**Exercise aim**. Your answer should be every line of the records that contains the word "handler".

[Stored items]
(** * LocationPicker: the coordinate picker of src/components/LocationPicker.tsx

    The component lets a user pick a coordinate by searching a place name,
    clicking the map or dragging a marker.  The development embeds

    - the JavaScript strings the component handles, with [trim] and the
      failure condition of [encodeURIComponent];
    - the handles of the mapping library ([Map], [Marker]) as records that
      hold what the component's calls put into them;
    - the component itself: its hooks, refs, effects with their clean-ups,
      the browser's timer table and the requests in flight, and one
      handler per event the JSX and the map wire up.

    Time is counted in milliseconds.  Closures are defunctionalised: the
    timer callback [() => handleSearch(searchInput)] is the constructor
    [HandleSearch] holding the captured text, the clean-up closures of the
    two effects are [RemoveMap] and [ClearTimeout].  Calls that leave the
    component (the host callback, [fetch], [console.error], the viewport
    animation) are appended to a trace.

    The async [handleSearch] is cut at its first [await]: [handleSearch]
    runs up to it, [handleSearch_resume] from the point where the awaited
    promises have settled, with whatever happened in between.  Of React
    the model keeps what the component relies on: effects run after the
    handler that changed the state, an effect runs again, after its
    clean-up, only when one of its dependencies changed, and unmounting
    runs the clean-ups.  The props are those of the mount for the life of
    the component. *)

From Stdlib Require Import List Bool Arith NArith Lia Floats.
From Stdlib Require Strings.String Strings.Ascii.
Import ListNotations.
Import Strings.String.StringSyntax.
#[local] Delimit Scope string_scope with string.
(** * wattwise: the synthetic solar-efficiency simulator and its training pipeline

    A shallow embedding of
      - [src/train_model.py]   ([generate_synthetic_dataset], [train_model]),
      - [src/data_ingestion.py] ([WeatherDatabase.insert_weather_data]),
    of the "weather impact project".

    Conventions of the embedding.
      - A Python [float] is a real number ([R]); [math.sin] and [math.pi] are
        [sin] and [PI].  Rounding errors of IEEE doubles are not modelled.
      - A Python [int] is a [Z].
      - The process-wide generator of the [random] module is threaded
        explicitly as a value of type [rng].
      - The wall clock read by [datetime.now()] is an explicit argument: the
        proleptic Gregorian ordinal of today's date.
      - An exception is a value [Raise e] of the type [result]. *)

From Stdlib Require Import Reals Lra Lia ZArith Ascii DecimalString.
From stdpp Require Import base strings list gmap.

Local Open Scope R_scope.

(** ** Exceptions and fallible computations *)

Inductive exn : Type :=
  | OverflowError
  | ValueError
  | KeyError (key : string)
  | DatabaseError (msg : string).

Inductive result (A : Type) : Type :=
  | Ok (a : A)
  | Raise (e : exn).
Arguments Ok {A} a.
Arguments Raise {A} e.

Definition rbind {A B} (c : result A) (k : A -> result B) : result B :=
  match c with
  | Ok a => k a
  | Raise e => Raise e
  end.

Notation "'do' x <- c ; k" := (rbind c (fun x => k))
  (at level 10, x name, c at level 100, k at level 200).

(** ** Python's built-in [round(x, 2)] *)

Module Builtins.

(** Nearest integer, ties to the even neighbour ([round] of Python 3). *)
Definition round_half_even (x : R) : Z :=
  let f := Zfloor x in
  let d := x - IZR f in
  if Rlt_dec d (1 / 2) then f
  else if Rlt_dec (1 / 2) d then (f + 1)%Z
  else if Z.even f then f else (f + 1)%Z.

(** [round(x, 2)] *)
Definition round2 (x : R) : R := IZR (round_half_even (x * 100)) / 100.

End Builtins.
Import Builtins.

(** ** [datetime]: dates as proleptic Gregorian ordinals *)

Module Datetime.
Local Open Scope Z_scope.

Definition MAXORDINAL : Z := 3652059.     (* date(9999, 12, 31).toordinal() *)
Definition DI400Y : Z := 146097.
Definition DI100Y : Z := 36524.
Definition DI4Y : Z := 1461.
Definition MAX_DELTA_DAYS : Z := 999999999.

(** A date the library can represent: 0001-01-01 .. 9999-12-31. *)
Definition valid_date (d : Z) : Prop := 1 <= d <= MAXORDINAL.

**Response to the exercise**.
      handler per event the JSX and the map wire up.
    handler that changed the state, an effect runs again, after its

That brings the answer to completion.